Minimal json schema from json

Script to convert json to minimal json-schema

Recently at work I had to build a tool to prevent misconfiguration of our apps. The configuration file is a simple json file, but for added security, it was decided to do some sanity checks on the values.

So the setup is simple: I have a fairly large json file and I want to output a corresponding json schema to validate the config.

For example, given the following json object:

{
  "network": {
    "poll_frequency": 42,
    "server_url": "https://foo.bar.com"
  },
  "storage": "sqlite"
}

Would give the following json schema:

{
  "type": "object",
  "properties": {
    "network": {
      "type": "object",
      "properties": {
        "poll_frequency": {
          "type": "number"
        },
        "server_url": {
          "type": "string"
        }
      },
      "required": ["poll_frequency", "server_url"]
    },
    "storage": {
      "type": "string"
    }
  },
  "required": ["network", "storage"]
}

Haskell script with stack

With stack, it is possible to run haskell as a script, which is very useful. Some boilerplate first:

#!/usr/bin/env stack
{- stack --resolver lts-6.10 runghc
    --package text
    --package aeson
    --package aeson-pretty
    --package containers
-}

A few notes:

Pragmas and imports

{-# LANGUAGE OverloadedStrings #-}

import qualified Data.ByteString.Lazy as B
import qualified System.Environment as Env
import qualified Data.Aeson as JSON
import Data.Aeson.Encode.Pretty (encodePretty', defConfig, confCompare)
import qualified Data.HashMap.Strict as Map
import qualified Data.HashSet as Set
import qualified Data.Vector as Vector

OverloadedStrings is very basic and makes working with Text and String much easier. I'll go over the imports as they are used in the code.

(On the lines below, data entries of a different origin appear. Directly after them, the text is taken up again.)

Lemma without_id_cons c cs :
  without_id (c :: cs) = (without_id [c] ++ without_id cs)%list.
Proof.
  unfold without_id. cbn [List.filter].
  by destruct (LemmyCommunity.id c).
Qed.

Lemma subscribe_all_sends client cs n_subscribed n_failed net :
  exists subscribed failed new,
    subscribe_all' client cs n_subscribed n_failed net =
      (subscribed, failed,
       LemmyClient.mkNetwork (LemmyClient.answered net + length new)
                             (LemmyClient.sent net ++ new)) /\
    (subscribed + failed = n_subscribed + n_failed + length cs)%nat /\
    (n_subscribed <= subscribed)%nat /\ (n_failed <= failed)%nat /\
    (subscribed - n_subscribed <= length (followed new))%nat /\
    (length (followed new) <= length cs)%nat /\
    (LemmyClient.not_logged_in client = true ->
     new = [] /\ subscribed = n_subscribed) /\
    (LemmyClient.not_logged_in client = false ->
     Forall2 profile_of (resolved new) (without_id cs)).
Proof.
  revert n_subscribed n_failed net.
  induction cs as [|c cs IH]; intros n_subscribed n_failed net.
  - exists n_subscribed, n_failed, []. cbn [subscribe_all length].
    rewrite app_nil_r, Nat.add_0_r. destruct net.
    repeat split; try done; try lia; try (simpl; lia);
      try (intros _; constructor).
  - cbn [subscribe_all].
    destruct (subscribe_sends client c net)
      as (new1 & Hnet & Hout & Hres & Hle & Hok).
    destruct (subscribe' client c net) as [outcome net1].
    cbn [fst snd] in *. subst net1.
    set (net1 := LemmyClient.mkNetwork _ _).
    destruct outcome as [u|e].
    + destruct (IH (S n_subscribed) n_failed net1)
        as (subscribed & failed & new2 & -> & Hsum & Hs & Hf & Hfol & Hlen & Hout2 & Hres2).
      exists subscribed, failed, (new1 ++ new2)%list.
      cbn [LemmyClient.answered LemmyClient.sent net1].
      rewrite length_app, followed_app, resolved_app, length_app, <- app_assoc.
      specialize (Hok u eq_refl).
      split; [do 2 f_equal; lia|].
      cbn [length]. do 5 (split; [lia|]). split.
      * intros Hin. by destruct (Hout Hin) as [_ ?].
      * intros Hin. rewrite without_id_cons. apply Forall2_app; auto.
    + destruct (IH n_subscribed (S n_failed) net1)
        as (subscribed & failed & new2 & -> & Hsum & Hs & Hf & Hfol & Hlen & Hout2 & Hres2).
      exists subscribed, failed, (new1 ++ new2)%list.
      cbn [LemmyClient.answered LemmyClient.sent net1].
      rewrite length_app, followed_app, resolved_app, length_app, <- app_assoc.
      split; [do 2 f_equal; lia|].
      cbn [length]. do 5 (split; [lia|]). split.
      * intros Hin. destruct (Hout Hin) as [-> _].
        by destruct (Hout2 Hin) as [-> ->].
      * intros Hin. rewrite without_id_cons. apply Forall2_app; auto.
Qed.

End import.

Lemma without_id_all cs :
  Forall (fun c => LemmyCommunity.id c = PyNone) cs -> without_id cs = cs.
Proof.
  induction 1 as [|c cs Hc _ IH]; [done|].
  unfold without_id in *. cbn [List.filter]. by rewrite Hc, IH.
Qed.

Lemma profile_of_with_details q c i t d :
  profile_of q (with_details c i t d) <-> profile_of q c.
Proof. done. Qed.

Section import_properties.

Variable bracketed_netloc_ok : string -> bool.
Variable answers : nat -> result (gmap string LemmyClient.follow).

Lemma from_feed_url_id url c :
  LemmyCommunity.from_feed_url bracketed_netloc_ok url = Ok c ->
  LemmyCommunity.id c = PyNone.
Proof.
  unfold LemmyCommunity.from_feed_url.
  destruct (urllib.urlsplit _ url) as [[parsed|]|]; simpl; try done.
  destruct (Py.index _ 0) as [t0|]; simpl; [|done].
  destruct (String.eqb t0 "feeds"); simpl; [|done].
  destruct (Py.index _ 1) as [t1|]; simpl; [|done].
  destruct (String.eqb t1 "c"); simpl; [|done].
  destruct (Py.index _ 2) as [t2|]; simpl; [|done].
  by intros [= <-].
Qed.

Lemma from_outline_id o c :
  LemmyCommunity.from_outline bracketed_netloc_ok o = Ok c ->
  LemmyCommunity.id c = PyNone.
Proof.
  unfold LemmyCommunity.from_outline.
  destruct (LemmyCommunity.from_url _ _ _ _ _) as [c0|e] eqn:Hu.
  { intros [= <-]. by destruct (from_url_fields _ _ _ _ _ _ Hu) as [? _]. }
  assert (LemmyCommunity.from_feed_url bracketed_netloc_ok (opyml.xml_url o)
          = Ok c -> LemmyCommunity.id c = PyNone) as Hfeed
    by apply from_feed_url_id.
  destruct e; try done.
  all: destruct (LemmyCommunity.from_feed_url _ _) as [c1|e1];
    [intros [= <-]; by apply Hfeed|by destruct e1].
Qed.

Lemma from_opml_loop_ids walked communities failed communities' failed' :
  Forall (fun c => LemmyCommunity.id c = PyNone) communities ->
  LemmyCommunity.from_opml_loop bracketed_netloc_ok walked communities failed
    = Ok (communities', failed') ->
  Forall (fun c => LemmyCommunity.id c = PyNone) communities'.
Proof.
  revert communities failed.
  induction walked as [|o walked IH]; intros communities failed Hids; simpl.
  - by intros [= <- <-].
  - destruct (LemmyCommunity.from_outline _ o) as [c|e] eqn:Ho.
    + apply IH. apply Forall_app. split; [done|].
      constructor; [|done]. by eapply from_outline_id.
    + destruct e; try done. by apply IH.
Qed.

(** X27: [subscribe] for a record without [id], when the site answers the
    resolution with a record that [from_dict] accepts: the client sends two
    requests, the profile URL of the record without a sort order to
    [resolve_object], then the [id] of the site's record to
    [community/follow], both under [api/v3] of the site URL and with the
    token; the call returns when the second one is answered. *)
Theorem subscribe_resolves_first (self : LemmyClient.t)
    (c c' : LemmyCommunity.t) (net : LemmyClient.network)
    (data : gmap string LemmyClient.follow) (view : LemmyClient.follow)
    (community : gmap string pyval) :
  LemmyClient.not_logged_in self = false ->
  LemmyCommunity.id c = PyNone ->
  answers (LemmyClient.answered net) = Ok data ->
  data !! "community" = Some view ->
  view !! "community" = Some community ->
  LemmyCommunity.from_dict bracketed_netloc_ok community = Ok c' ->
  exists q,
    LemmyCommunity.html_url c None = Ok q /\
    community !! "id" = Some (LemmyCommunity.id c') /\
    LemmyClient.subscribe bracketed_netloc_ok answers self c net =
      (_ ← answers (S (LemmyClient.answered net)); Ok tt,
       LemmyClient.mkNetwork (S (S (LemmyClient.answered net)))
         (LemmyClient.sent net ++
          [LemmyClient.ResolveObject
             (LemmyClient.site_url self ++ "/api/v3/resolve_object") q
             (LemmyClient.auth_token self);
           LemmyClient.FollowCommunity
             (LemmyClient.site_url self ++ "/api/v3/community/follow")
             (LemmyCommunity.id c') (LemmyClient.auth_token self)])).
Proof.
  intros Hin Hid Hdata Hview Hcommunity Hc'.
  eexists. split; [apply html_url_None|]. split.
  { revert Hc'. unfold LemmyCommunity.from_dict, Py.getitem.
    destruct (community !! "actor_id") as [url|]; [|done].
    destruct (community !! "id") as [i|]; [|done]. cbn [mbind result_bind].
    intros Hu. by destruct (from_url_fields _ _ _ _ _ _ Hu) as [-> _]. }
  unfold LemmyClient.subscribe, LemmyClient.resolve_community.
  rewrite Hin, Hid, html_url_None. unfold LemmyClient.send.
  rewrite Hdata. cbn [mbind result_bind]. unfold Py.getitem at 1 2.
  unfold LemmyClient.follow in *.
  rewrite Hview. cbn [mbind result_bind]. rewrite Hcommunity.
  cbn [mbind result_bind]. rewrite Hc'.
  cbn [LemmyClient.answered LemmyClient.sent].
  unfold LemmyClient.base_api_url.
  rewrite <- !app_assoc, !append_assoc. reflexivity.
Qed.

(** X28: when [import_communities] gets to its last log entry, the
    subscriptions and the failures it reports add up to the records that
    [from_opml] found, and with the parse failures to the leaves of the
    document; each subscription sent a follow request; a client without a
    token sends no request and subscribes to nothing; a client with a
    token resolves every record, by its profile URL without a sort order
    and in the order of the document, since [from_opml] gives records
    without [id]. *)
Theorem import_communities_requests (client : LemmyClient.t)
    (body : list opyml.Outline) (net net' : LemmyClient.network)
    (n_subscribed n_failed : nat) :
  import_communities bracketed_netloc_ok answers client body net
    = (Ok (n_subscribed, n_failed), net') ->
  exists communities parse_fails new,
    LemmyCommunity.from_opml bracketed_netloc_ok body
      = Ok (communities, parse_fails) /\
    net' = LemmyClient.mkNetwork (LemmyClient.answered net + length new)
                                 (LemmyClient.sent net ++ new) /\
    (n_subscribed + n_failed = length communities)%nat /\
    (n_subscribed + n_failed + parse_fails = length (_walk_outlines body))%nat /\
    (n_subscribed <= length (followed new))%nat /\
    (length (followed new) <= length communities)%nat /\
    (LemmyClient.not_logged_in client = true ->
     new = [] /\ n_subscribed = 0%nat) /\
    (LemmyClient.not_logged_in client = false ->
     Forall2 profile_of (resolved new) communities).
Proof.
  unfold import_communities.
  destruct (LemmyCommunity.from_opml _ body) as [[communities parse_fails]|]
    eqn:Hopml; [|done].
  destruct (subscribe_all_sends bracketed_netloc_ok answers client communities
              0 0 net)
    as (subscribed & failed & new & -> & Hsum & _ & _ & Hfol & Hlen & Hout & Hres).
  intros [= <- <- <-]. exists communities, parse_fails, new.
  pose proof (from_opml_counts _ _ _ _ Hopml) as Hcount.
  split; [done|]. split; [done|]. split; [lia|]. split; [lia|].
  split; [lia|]. split; [lia|]. split; [done|].
  intros Hin. rewrite <- (without_id_all communities); [by apply Hres|].
  unfold LemmyCommunity.from_opml in Hopml.
  by eapply from_opml_loop_ids.
Qed.

End import_properties.

Section import_of_export.

Variable bracketed_netloc_ok : string -> bool.
Variable answers : nat -> result (gmap string LemmyClient.follow).

(** The loop of [from_opml] reads the [htmlUrl] of an outline first: on
    outlines that have the [htmlUrl]s of the leaves of safe records it finds
    these records, whatever their other attributes. *)
Lemma from_opml_loop_read sort_by cs walked communities failed :
  Forall (fun c => url_safe bracketed_netloc_ok c = true) cs ->
  map opyml.html_url walked = map opyml.html_url (map (leaf_of sort_by) cs) ->
  LemmyCommunity.from_opml_loop bracketed_netloc_ok walked communities failed =
    Ok ((communities
         ++ map (fun c => with_details c PyNone PyNone PyNone) cs)%list,
        failed).
Proof.
  intros Hsafe. revert walked communities.
  induction Hsafe as [|c cs Hc Hsafe IH]; intros walked communities.
  - destruct walked; [|done]. intros _. simpl. by rewrite app_nil_r.
  - destruct walked as [|o walked]; [done|]. cbn [map].
    intros [= Ho Hwalked]. cbn [LemmyCommunity.from_opml_loop].
    destruct (leaf_of_html_url sort_by c) as (url & Hurl & Hhtml).
    destruct (html_url_sorted_parses bracketed_netloc_ok c sort_by
                PyNone PyNone PyNone Hc) as (url' & Hurl' & Hparse).
    rewrite Hurl in Hurl'. injection Hurl' as <-.
    unfold LemmyCommunity.from_outline at 1. rewrite Ho, Hhtml, Hparse.
    rewrite IH by done. by rewrite <- app_assoc.
Qed.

I like to keep them qualified as much as possible to keep things crystal clear.

Decode a given payload

main :: IO ()
main = do
    [specPath, outPath] <- Env.getArgs
    rawSpec <- B.readFile specPath
    case JSON.eitherDecode rawSpec of -- :: Either String JSON.Value
        Left err -> print err
        Right val -> undefined -- coming soon

Aeson provides a function eitherDecode with the type FromJSON a => ByteString -> Either String a. Here, explicitely providing an instance is not required because we're going to directly use a JSON Value and not bother converting to some internal datatype.

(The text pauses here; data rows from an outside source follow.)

(** [generateBulkSolTransactions] groups the operations of the requests its
    configuration denotes, and throws when it denotes none. *)
Lemma generateBulkSolTransactions_groups (config : BulkSol.IBulkSolTransferConfig) :
  BulkSol.generateBulkSolTransactions config
  = match solRequests config with
    | Some reqs =>
        inr (map (withMemo (solMemo config))
                 (groupsBy (solCapacity config) 0 [] (map (solTransfer config) reqs)))
    | None =>
        inl (Error "Either transfers or (recipients + fixedAmount) must be provided")
    end.
Proof.
  unfold BulkSol.generateBulkSolTransactions, solRequests, requestsOf.
  destruct (BulkSol.fixedAmount config) as [a|];
    [destruct (BulkSol.recipients config) as [rs|]|];
    [|destruct (BulkSol.transfers config) as [ts|]; [|reflexivity]..].
  - f_equal. rewrite <- requests_sol_loop.
    exact (@transfer_loop _
             (fun r => createSolTransferInstruction
                         (BulkSol.sender config) (PublicKey_new r) a)
             _ _ (solCapacity config) _ rs 0%nat emptyBatch eq_refl).
  - f_equal.
    exact (@transfer_loop _ (solTransfer config)
             _ _ (solCapacity config) _ ts 0%nat emptyBatch eq_refl).
  - f_equal.
    exact (@transfer_loop _ (solTransfer config)
             _ _ (solCapacity config) _ ts 0%nat emptyBatch eq_refl).
Qed.

(** The same for [generateBulkSplTransactions]. *)
Lemma generateBulkSplTransactions_groups (config : BulkSpl.IBulkSplTransferConfig) :
  BulkSpl.generateBulkSplTransactions config
  = match splRequests config with
    | Some reqs =>
        inr (map (withMemo (splMemo config))
                 (groupsBy (splCapacity config) 0 [] (map (splTransfer config) reqs)))
    | None =>
        inl (Error "Either transfers or (recipients + fixedAmount) must be provided")
    end.
Proof.
  unfold BulkSpl.generateBulkSplTransactions, splRequests, requestsOf.
  destruct (BulkSpl.fixedAmount config) as [a|];
    [destruct (BulkSpl.recipients config) as [rs|]|];
    [|destruct (BulkSpl.transfers config) as [ts|]; [|reflexivity]..].
  - f_equal. rewrite <- requests_spl_loop.
    exact (@transfer_loop _
             (fun r => createSplTransferInstructionByOwners
                         (BulkSpl.mint config) (BulkSpl.sender config)
                         (PublicKey_new r) a)
             _ _ (splCapacity config) _ rs 0%nat emptyBatch eq_refl).
  - f_equal.
    exact (@transfer_loop _ (splTransfer config)
             _ _ (splCapacity config) _ ts 0%nat emptyBatch eq_refl).
  - f_equal.
    exact (@transfer_loop _ (splTransfer config)
             _ _ (splCapacity config) _ ts 0%nat emptyBatch eq_refl).
Qed.

(** ** The account-creation loop computes [chunkAcc] *)

Section CreationLoop.

Variable connection : Connection.
Variables (mint payer : PublicKey) (c : Z) (len : nat).

Local Abbreviation step := (BulkSpl.accountCreationStep connection mint payer c len).
Local Abbreviation settle := (flushWhenDue c len).

Lemma step_missing (i : nat) (r : string) (st : Batch) :
  connection (lookupAddress mint r) = Resolves None ->
  step i r st
  = ([lookupAddress mint r], inr (settle i (push (provisioning payer mint r) st))).
Proof.
  intros Hlookup. unfold BulkSpl.accountCreationStep, getAccountInfo.
  fold (lookupAddress mint r). rewrite Hlookup. reflexivity.
Qed.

Converting a json object to a schema

This is where pattern matching comes very handy.

The function will have a simple type:

convertToSchema :: JSON.Value -> JSON.Value

First, let's have a look at the simple cases. Json schema has some primitive types, like number, null, string and boolean.

convertToSchema (JSON.String _) = JSON.Object $ Map.singleton "type" (JSON.String "string")
convertToSchema (JSON.Number _) = JSON.Object $ Map.singleton "type" (JSON.String "integer")
convertToSchema (JSON.Bool _) = JSON.Object $ Map.singleton "type" (JSON.String "boolean")
convertToSchema JSON.Null = JSON.Object $ Map.singleton "type" (JSON.String "null")

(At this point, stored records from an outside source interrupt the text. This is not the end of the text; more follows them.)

(** X2. When the reported sizes are non-negative and their sum is below
    the bound, the whole dict goes out as one chunk, in dict order. *)
Theorem small_transfer_is_one_chunk (messages : list (N * message)) (max_size : Z) :
  messages <> [] ->
  Forall (fun item => 0 <= rfc822_size item.2) messages ->
  sumZ (map (fun item => rfc822_size item.2) messages) < max_size ->
  _chunk_messages messages max_size = [map fst messages].
Proof.
  intros Hne Hpos Hsum. unfold _chunk_messages.
  rewrite chunk_loop_all_fit by (done || lia). simpl.
  destruct messages; [done | reflexivity].
Qed.

Lemma small_transfer_is_one_chunk_witness :
  _chunk_messages small_transfer default_max_size = [[4%N; 5%N; 6%N]].
Proof.
  apply (small_transfer_is_one_chunk small_transfer default_max_size).
  - discriminate.
  - repeat constructor; vm_compute; discriminate.
  - vm_compute. reflexivity.
Defined.

End ChunkPlannerMore.

Section ChunkPlannerPacked.

Local Open Scope Z_scope.
Local Open Scope list_scope.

Here, every value with a given type is simply replaced by a schema specifying its type.

Now, for an object, we want to do two things:

convertToSchema (JSON.Object o) =
  let
    keys = JSON.String <$> Map.keys o  -- wrap all keys as json string
    props = JSON.Object $ convertToSchema <$> o  -- recurse over the values of the current object
  in
    JSON.Object $ Map.fromList [
      ("type", JSON.String "object")
    , ("properties", props)
    , ("required", JSON.Array $ V.fromList keys)
    ]

An array is very similar. The main difference is to chose which schema(s) to generate for the items. Also, the minimum number of items will be the number of items we got. This is somewhat arbitrary but it can always be changed later (manually if needs be).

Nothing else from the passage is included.